*What to do*. Could you set down exactly the lines of the data below, starting at the one that holds "exists (track_id n), (interval_of n)." and ending at the one that holds "- rewrite bool_decide_eq_false_2", both included, and only those?

*Collected data entries*.
◆ ◆ ◆

Lemma covered_place (seen : list normalized) (d d' : defaultdict.t) n :
  packed seen d → covered seen d →
  place d (track_id n) (start n) (stop n) (nid n) = Ret d' →
  covered (seen ++ [n]) d'.
Proof.
  intros Hpacked Hcov H j n' Hj.
  destruct (decide (j < length seen)%nat) as [Hlt|Hge].
  - rewrite lookup_app_l in Hj by done.
    destruct (Hcov j n' Hj) as [Hst|(i & a & Hi & Ha & Hk & Hst & Hov)].
    + left. by eapply stored_place.
    + right. exists i, a. split_and!; [done| |done| |done].
      * by apply lookup_app_l_Some.
      * by eapply stored_place.
  - assert (j = length seen ∧ n' = n) as [-> ->].
    { rewrite lookup_app_r in Hj by lia.
      destruct (j - length seen)%nat as [|m] eqn:Hm; simpl in Hj; [|done].
      split; [lia|congruence]. }
    destruct Hpacked as (_ & Htrees & Hseen).
    pose proof H as Hplace.
    apply place_Ret in H as (_ & _ & Hk). simpl in Hk.
    destruct (defaultdict.lookup d (track_id n)) as [tree|] eqn:Hlookup; simpl in Hk.
    + destruct Hk as [[Hov Hk]|(_ & tree' & Hadd & Hk)].
      * apply overlaps_true in Hov as (_ & iv & Hin & Hov); [|by apply (Htrees (track_id n))].
        destruct (Hseen (track_id n) iv) as (a & [i Hi]%list_elem_of_lookup & Hka & <-);
          [by exists tree|].
        right. exists i, a. split_and!; [by apply lookup_lt_Some in Hi| |done| |done].
        -- by apply lookup_app_l_Some.
        -- by exists tree.
      * left. exists tree'. split; [done|].
        apply add_Ret in Hadd as [[? ->]|(_ & _ & ->)]; [done|].
        apply elem_of_app. right. by apply list_elem_of_singleton.
    + destruct Hk as [[Hov _]|(_ & tree' & Hadd & Hk)]; [done|].
      left. exists tree'. split; [done|].
      apply add_Ret in Hadd as [[? ->]|(_ & _ & ->)]; [done|].
      apply elem_of_app. right. by apply list_elem_of_singleton.
Qed.

Lemma covered_pack_all (ns seen : list normalized) (d d' : defaultdict.t) :
  packed seen d → covered seen d → pack_all ns d = Ret d' →
  covered (seen ++ ns) d'.
Proof.
  revert seen d. induction ns as [|n ns IH]; intros seen d Hpacked Hcov H; simpl in H.
  - injection H as <-. by rewrite app_nil_r.
  - inv_bind H. rewrite (cons_middle n seen ns), (assoc_L (++)).
    apply (IH _ x); [by apply (packed_place _ d)|by apply (covered_place _ d)|done].
Qed.

(** The selection is maximal in the order of priority: an activity whose id
    is not returned overlaps an activity of its schedule that comes before
    it in the input and whose id is returned. *)
Theorem optimum_timetable_maximal (input : list activity) (ids : list Z)
    (j : nat) (b : activity) :
  (optimum_timetable input).2 = Ret ids →
  input !! j = Some b →
  id b ∉ ids →
  ∃ (i : nat) (a : activity),
    (i < j)%nat ∧ input !! i = Some a ∧
    schedule_id a = schedule_id b ∧ id a ∈ ids ∧ overlapping a b.
Proof.
  intros (ns & Hns & H)%optimum_timetable_Ret Hb Hout.
  unfold pack_tracks in H. inv_bind H. injection H as <-.
  apply normalize_all_Ret in Hns.
  pose proof (packed_pack_all ns [] [] _ packed_nil E) as Hpacked. simpl in Hpacked.
  pose proof (covered_pack_all ns [] [] _ packed_nil covered_nil E) as Hcov.
  simpl in Hcov. destruct Hpacked as (Hkeys & _ & _).
  destruct (Forall2_lookup_l _ _ _ _ _ Hns Hb) as (n & Hn & Hnorm).
  apply normalize_Ret in Hnorm as (Hid & Hk & Hint).
  destruct (Hcov j n Hn) as [Hst|(i & a_n & Hi & Ha & Hka & Hst & Hov)].
  - destruct Hout. apply (elem_of_ordered_ids _ _ Hkeys).
    exists (track_id n), (interval_of n). done.
  - destruct (Forall2_lookup_r _ _ _ _ _ Hns Ha) as (a & Ha' & Hnorm).
    apply normalize_Ret in Hnorm as (Hida & Hka' & Hinta).
    exists i, a. split_and!; [done|done|congruence| |].
    + apply (elem_of_ordered_ids _ _ Hkeys).
      exists (track_id n), (interval_of a_n). done.
    + exists (start a_n, stop a_n), (start n, stop n). done.
Qed.

Lemma optimum_timetable_maximal_witness :
  ∃ (i : nat) (a : activity),
    (i < 1)%nat ∧ morning !! i = Some a ∧
    schedule_id a = schedule_id workshop ∧ id a ∈ [1; 3] ∧
    overlapping a workshop.
Proof.
  apply (optimum_timetable_maximal morning [1; 3] 1 workshop).
  - reflexivity.
  - reflexivity.
  - apply (bool_decide_unpack _). vm_compute. exact I.
Defined.

End packer_selection.

(** ** The greedy packer: schedules and order *)

Section packer_order.
Import Timetable.

Lemma place_keys (d d' : defaultdict.t) (k b e i : Z) :
  place d k b e i = Ret d' →
  d'.*1 = d.*1 ++ (if bool_decide (k ∈ d.*1) then [] else [k]).
Proof.
  unfold place, defaultdict.getitem.
  destruct (defaultdict.lookup d k) as [tree|] eqn:Hk.
  - rewrite bool_decide_eq_true_2, app_nil_r; cycle 1.
    { apply list_elem_of_fmap. exists (k, tree). split; [done|].
      by apply lookup_Some_elem_of. }
    destruct (IntervalTree.overlaps tree b e); simpl.
    + by intros [= <-].
    + intros H. inv_bind H. injection H as <-. apply mutate_keys.
  - rewrite bool_decide_eq_false_2 by by apply lookup_None.
    destruct (IntervalTree.overlaps [] b e); simpl.
    + intros [= <-]. by rewrite fmap_app.
    + intros H. inv_bind H. injection H as <-. by rewrite mutate_keys, fmap_app.
Qed.

(** The dict knows the tracks in the order of their first activity. *)
Lemma pack_all_keys (ns : list normalized) (d d' : defaultdict.t) :
  pack_all ns d = Ret d' →
  d'.*1 = d.*1 ++ filter (λ k, k ∉ d.*1) (first_seen (track_id <$> ns)).
Proof.
  revert d. induction ns as [|n ns IH]; intros d H; simpl in H.
  - injection H as <-. by rewrite app_nil_r.
  - inv_bind H. rewrite (IH _ H), (place_keys _ _ _ _ _ _ E).
    rewrite fmap_cons. cbn [first_seen]. case_bool_decide as Hin.
    + rewrite app_nil_r, filter_cons_False by tauto. f_equal.
      symmetry. apply list_filter_filter_l. intros k Hk ->. done.
    + rewrite filter_cons_True by done. rewrite <- (assoc_L (++)). simpl.
      do 2 f_equal. rewrite list_filter_filter. apply list_filter_iff.
      intros k. rewrite elem_of_app, list_elem_of_singleton. tauto.
Qed.

Lemma filter_not_elem_of_nil (l : list Z) : filter (λ k, k ∉ []) l = l.
Proof.
  induction l as [|k l IH]; [done|].
  rewrite filter_cons_True by (by intros ?%elem_of_nil). by rewrite IH.
Qed.






Lemma normalize_all_tracks (input : list activity) (ns : list normalized) :
  normalize_all input = Ret ns → track_id <$> ns = schedule_id <$> input.
Proof.
  intros H%normalize_all_Ret.
  induction H as [|a n input ns Han H IH]; [done|].
  rewrite !fmap_cons, IH. f_equal. by apply normalize_Ret in Han as (_ & -> & _).
Qed.




Lemma place_NoDup (d d' : defaultdict.t) (k b e i : Z) :
  (∀ k t, defaultdict.lookup d k = Some t → NoDup t) →
  place d k b e i = Ret d' →
  ∀ k t, defaultdict.lookup d' k = Some t → NoDup t.
Proof.
  intros Hd H k' t Ht. apply place_Ret in H as (Hother & _ & Hk). simpl in Hk.
  destruct (decide (k' = k)) as [->|Hne]; [|rewrite Hother in Ht by done; eauto].
  assert (NoDup (default [] (defaultdict.lookup d k))) as Htree.
  { destruct (defaultdict.lookup d k) eqn:E; simpl; [eauto|constructor]. }
  destruct Hk as [[_ Hk]|(_ & tree' & Hadd & Hk)]; [congruence|].
  assert (tree' = t) as -> by congruence.
  apply add_Ret in Hadd as [[_ ->]|(Hin & _ & ->)]; [done|].
  apply NoDup_app. split_and!; [done| |apply NoDup_singleton].
  by intros x Hx ->%list_elem_of_singleton.
Qed.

◆ ◆ ◆

*Solution to this task*.
    exists (track_id n), (interval_of n). done.
  - destruct (Forall2_lookup_r _ _ _ _ _ Hns Ha) as (a & Ha' & Hnorm).
    apply normalize_Ret in Hnorm as (Hida & Hka' & Hinta).
    exists i, a. split_and!; [done|done|congruence| |].
    + apply (elem_of_ordered_ids _ _ Hkeys).
      exists (track_id n), (interval_of a_n). done.
    + exists (start a_n, stop a_n), (start n, stop n). done.
Qed.

Lemma optimum_timetable_maximal_witness :
  ∃ (i : nat) (a : activity),
    (i < 1)%nat ∧ morning !! i = Some a ∧
    schedule_id a = schedule_id workshop ∧ id a ∈ [1; 3] ∧
    overlapping a workshop.
Proof.
  apply (optimum_timetable_maximal morning [1; 3] 1 workshop).
  - reflexivity.
  - reflexivity.
  - apply (bool_decide_unpack _). vm_compute. exact I.
Defined.

End packer_selection.

(** ** The greedy packer: schedules and order *)

Section packer_order.
Import Timetable.

Lemma place_keys (d d' : defaultdict.t) (k b e i : Z) :
  place d k b e i = Ret d' →
  d'.*1 = d.*1 ++ (if bool_decide (k ∈ d.*1) then [] else [k]).
Proof.
  unfold place, defaultdict.getitem.
  destruct (defaultdict.lookup d k) as [tree|] eqn:Hk.
  - rewrite bool_decide_eq_true_2, app_nil_r; cycle 1.
    { apply list_elem_of_fmap. exists (k, tree). split; [done|].
      by apply lookup_Some_elem_of. }
    destruct (IntervalTree.overlaps tree b e); simpl.
    + by intros [= <-].
    + intros H. inv_bind H. injection H as <-. apply mutate_keys.
  - rewrite bool_decide_eq_false_2 by by apply lookup_None.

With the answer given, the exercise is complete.